-------- Given entries --------

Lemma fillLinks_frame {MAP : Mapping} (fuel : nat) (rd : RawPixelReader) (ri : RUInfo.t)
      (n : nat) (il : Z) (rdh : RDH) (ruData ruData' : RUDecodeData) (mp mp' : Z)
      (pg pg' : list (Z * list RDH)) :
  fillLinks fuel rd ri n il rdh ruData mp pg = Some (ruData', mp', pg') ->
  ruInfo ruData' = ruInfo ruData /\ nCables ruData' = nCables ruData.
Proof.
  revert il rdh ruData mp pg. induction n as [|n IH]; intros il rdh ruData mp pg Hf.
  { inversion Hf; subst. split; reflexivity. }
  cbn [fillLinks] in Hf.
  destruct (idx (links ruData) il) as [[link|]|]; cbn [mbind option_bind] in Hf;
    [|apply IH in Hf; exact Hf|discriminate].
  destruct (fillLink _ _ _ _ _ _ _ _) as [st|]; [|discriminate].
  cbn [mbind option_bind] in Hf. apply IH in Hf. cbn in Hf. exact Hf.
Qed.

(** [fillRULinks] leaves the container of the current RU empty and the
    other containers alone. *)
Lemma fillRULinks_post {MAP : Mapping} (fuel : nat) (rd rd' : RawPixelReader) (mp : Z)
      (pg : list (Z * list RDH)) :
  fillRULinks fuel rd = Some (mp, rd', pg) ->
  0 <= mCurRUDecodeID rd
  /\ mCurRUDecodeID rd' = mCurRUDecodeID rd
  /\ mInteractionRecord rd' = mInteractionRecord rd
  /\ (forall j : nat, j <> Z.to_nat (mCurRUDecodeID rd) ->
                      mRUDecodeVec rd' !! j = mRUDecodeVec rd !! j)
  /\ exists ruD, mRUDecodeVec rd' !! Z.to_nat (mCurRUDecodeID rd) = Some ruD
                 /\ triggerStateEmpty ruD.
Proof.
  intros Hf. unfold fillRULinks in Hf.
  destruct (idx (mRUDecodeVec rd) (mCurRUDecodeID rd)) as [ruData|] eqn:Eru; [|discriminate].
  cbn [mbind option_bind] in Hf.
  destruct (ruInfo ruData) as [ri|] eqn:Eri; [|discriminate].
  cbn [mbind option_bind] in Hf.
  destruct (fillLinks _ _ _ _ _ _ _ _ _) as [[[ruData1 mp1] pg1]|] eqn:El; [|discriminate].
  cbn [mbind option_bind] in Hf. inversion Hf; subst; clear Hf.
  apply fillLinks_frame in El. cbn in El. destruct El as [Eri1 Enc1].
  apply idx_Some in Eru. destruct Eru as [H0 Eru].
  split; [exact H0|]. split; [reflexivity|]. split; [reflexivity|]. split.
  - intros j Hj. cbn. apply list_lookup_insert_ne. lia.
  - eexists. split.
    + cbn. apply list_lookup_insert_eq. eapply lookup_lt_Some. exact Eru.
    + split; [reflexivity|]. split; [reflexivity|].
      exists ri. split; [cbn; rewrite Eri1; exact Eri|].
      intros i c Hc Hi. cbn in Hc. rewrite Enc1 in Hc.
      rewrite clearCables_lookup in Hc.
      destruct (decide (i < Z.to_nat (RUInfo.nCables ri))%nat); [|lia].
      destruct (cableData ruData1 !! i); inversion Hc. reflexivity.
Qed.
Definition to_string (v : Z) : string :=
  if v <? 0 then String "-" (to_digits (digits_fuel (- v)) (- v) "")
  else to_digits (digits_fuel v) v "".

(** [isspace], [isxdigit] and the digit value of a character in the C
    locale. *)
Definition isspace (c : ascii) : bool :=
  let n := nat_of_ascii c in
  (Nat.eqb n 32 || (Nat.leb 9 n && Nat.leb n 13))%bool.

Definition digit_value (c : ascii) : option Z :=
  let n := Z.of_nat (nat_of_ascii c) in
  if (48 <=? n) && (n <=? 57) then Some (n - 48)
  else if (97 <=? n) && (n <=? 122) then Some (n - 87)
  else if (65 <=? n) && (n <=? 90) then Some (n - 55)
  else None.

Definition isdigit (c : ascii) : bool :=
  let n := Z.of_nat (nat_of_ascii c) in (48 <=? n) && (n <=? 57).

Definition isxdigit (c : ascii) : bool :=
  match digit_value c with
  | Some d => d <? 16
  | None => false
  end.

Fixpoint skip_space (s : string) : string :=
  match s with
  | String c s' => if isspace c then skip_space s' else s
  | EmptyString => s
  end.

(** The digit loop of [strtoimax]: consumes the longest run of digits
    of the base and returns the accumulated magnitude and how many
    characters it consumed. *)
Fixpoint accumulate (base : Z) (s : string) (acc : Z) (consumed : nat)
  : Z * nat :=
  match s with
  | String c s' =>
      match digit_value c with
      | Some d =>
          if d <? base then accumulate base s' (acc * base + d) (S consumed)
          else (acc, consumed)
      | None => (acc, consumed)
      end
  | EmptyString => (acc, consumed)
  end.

--------
-------- Given entries --------

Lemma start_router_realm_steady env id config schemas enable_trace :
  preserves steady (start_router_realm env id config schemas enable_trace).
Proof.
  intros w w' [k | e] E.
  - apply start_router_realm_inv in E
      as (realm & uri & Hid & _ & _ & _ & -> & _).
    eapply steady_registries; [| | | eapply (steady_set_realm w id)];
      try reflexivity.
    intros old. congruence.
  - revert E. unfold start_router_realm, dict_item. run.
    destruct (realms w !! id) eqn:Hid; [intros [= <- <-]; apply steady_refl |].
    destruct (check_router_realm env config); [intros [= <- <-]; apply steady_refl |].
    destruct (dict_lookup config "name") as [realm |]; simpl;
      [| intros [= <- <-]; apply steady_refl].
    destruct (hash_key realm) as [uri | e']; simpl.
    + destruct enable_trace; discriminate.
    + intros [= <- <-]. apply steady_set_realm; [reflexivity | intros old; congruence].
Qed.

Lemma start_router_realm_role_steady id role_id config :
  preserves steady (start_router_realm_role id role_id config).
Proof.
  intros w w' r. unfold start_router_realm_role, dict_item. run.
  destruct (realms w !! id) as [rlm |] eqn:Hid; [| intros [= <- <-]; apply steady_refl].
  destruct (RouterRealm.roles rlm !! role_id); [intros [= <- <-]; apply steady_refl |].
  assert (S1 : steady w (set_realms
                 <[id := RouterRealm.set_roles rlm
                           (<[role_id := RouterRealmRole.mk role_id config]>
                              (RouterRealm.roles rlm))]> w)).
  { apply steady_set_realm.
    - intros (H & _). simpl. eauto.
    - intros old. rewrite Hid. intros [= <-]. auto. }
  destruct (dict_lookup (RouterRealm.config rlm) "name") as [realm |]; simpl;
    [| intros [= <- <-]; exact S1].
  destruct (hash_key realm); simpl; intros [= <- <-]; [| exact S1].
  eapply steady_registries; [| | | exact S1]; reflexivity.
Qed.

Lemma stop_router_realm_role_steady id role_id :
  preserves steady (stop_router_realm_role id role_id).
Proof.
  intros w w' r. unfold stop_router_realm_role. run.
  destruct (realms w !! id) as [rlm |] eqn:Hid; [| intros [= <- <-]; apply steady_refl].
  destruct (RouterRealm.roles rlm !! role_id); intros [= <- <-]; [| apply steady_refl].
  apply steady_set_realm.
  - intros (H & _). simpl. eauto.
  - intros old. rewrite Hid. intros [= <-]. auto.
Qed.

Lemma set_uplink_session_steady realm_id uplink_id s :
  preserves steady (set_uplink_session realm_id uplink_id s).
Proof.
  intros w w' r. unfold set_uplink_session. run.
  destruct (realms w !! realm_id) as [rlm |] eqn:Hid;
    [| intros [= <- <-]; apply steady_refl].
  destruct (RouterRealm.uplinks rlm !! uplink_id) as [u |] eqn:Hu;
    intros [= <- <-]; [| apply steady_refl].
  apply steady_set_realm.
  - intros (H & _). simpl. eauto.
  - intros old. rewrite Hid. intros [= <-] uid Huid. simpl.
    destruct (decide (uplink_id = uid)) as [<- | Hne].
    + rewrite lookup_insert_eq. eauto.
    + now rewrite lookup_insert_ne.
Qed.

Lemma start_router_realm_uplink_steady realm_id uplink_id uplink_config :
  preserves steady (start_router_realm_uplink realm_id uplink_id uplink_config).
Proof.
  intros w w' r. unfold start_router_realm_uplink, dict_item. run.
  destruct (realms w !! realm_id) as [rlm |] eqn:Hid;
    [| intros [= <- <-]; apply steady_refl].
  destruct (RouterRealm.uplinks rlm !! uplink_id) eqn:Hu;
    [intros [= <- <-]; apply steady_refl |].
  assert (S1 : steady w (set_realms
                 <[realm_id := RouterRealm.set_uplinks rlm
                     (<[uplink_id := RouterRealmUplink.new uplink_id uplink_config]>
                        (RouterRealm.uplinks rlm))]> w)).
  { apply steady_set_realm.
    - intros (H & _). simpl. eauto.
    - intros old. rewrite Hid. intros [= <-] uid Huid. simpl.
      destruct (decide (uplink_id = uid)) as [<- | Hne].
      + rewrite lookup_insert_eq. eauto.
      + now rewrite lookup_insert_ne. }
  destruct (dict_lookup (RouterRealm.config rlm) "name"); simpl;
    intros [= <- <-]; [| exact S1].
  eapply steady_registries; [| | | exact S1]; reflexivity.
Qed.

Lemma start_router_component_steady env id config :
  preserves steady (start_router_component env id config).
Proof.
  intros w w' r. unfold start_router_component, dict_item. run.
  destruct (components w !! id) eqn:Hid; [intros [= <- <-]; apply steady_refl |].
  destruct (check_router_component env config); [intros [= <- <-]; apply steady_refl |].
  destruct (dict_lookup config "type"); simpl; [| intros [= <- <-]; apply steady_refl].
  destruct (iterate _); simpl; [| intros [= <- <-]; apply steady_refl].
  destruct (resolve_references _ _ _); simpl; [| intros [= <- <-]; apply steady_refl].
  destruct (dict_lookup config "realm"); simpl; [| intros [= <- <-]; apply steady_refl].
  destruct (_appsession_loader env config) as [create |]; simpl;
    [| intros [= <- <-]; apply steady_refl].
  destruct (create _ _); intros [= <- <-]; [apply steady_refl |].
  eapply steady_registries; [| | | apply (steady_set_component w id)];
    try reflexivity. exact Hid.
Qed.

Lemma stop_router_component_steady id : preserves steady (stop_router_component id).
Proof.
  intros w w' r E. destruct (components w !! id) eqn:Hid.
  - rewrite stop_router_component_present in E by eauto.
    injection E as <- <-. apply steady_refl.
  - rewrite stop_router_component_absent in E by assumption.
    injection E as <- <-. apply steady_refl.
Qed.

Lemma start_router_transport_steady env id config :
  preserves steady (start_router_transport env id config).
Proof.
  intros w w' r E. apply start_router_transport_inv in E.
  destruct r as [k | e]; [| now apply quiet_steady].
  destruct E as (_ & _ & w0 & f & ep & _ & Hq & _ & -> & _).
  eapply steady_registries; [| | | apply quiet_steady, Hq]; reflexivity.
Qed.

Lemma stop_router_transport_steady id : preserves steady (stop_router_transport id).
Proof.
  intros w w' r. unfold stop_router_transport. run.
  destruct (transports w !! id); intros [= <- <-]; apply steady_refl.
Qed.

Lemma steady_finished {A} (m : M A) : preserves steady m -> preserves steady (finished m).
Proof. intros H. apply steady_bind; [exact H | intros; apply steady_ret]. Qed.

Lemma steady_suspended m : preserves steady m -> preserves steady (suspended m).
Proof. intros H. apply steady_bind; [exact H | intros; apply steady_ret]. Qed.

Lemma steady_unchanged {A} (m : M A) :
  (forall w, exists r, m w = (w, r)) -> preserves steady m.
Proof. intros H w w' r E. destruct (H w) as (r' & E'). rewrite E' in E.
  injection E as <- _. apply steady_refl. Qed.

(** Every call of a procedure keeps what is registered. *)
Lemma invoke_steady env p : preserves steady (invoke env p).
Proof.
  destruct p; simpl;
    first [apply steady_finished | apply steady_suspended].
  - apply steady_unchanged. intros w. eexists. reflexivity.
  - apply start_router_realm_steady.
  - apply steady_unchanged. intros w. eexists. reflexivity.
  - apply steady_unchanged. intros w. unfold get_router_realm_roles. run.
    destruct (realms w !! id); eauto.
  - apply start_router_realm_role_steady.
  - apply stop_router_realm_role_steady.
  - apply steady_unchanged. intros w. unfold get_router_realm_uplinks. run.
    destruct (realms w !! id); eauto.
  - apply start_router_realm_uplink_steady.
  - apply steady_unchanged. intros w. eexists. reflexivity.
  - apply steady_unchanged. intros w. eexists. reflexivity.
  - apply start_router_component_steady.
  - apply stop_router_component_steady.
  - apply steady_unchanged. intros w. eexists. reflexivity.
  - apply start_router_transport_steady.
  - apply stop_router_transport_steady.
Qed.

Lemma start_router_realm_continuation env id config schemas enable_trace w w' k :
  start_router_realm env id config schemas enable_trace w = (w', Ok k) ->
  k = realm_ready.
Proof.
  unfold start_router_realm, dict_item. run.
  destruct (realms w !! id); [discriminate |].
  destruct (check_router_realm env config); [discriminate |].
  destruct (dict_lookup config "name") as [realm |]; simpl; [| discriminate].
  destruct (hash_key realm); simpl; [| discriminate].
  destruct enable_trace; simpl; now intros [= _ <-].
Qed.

--------

Using the data above, reproduce exactly the lines between those holding "- rewrite stop_router_component_present" and "Lemma start_router_transport_steady env", inclusive, and no others.

Finished task:
  - rewrite stop_router_component_present in E by eauto.
    injection E as <- <-. apply steady_refl.
  - rewrite stop_router_component_absent in E by assumption.
    injection E as <- <-. apply steady_refl.
Qed.

Lemma start_router_transport_steady env id config :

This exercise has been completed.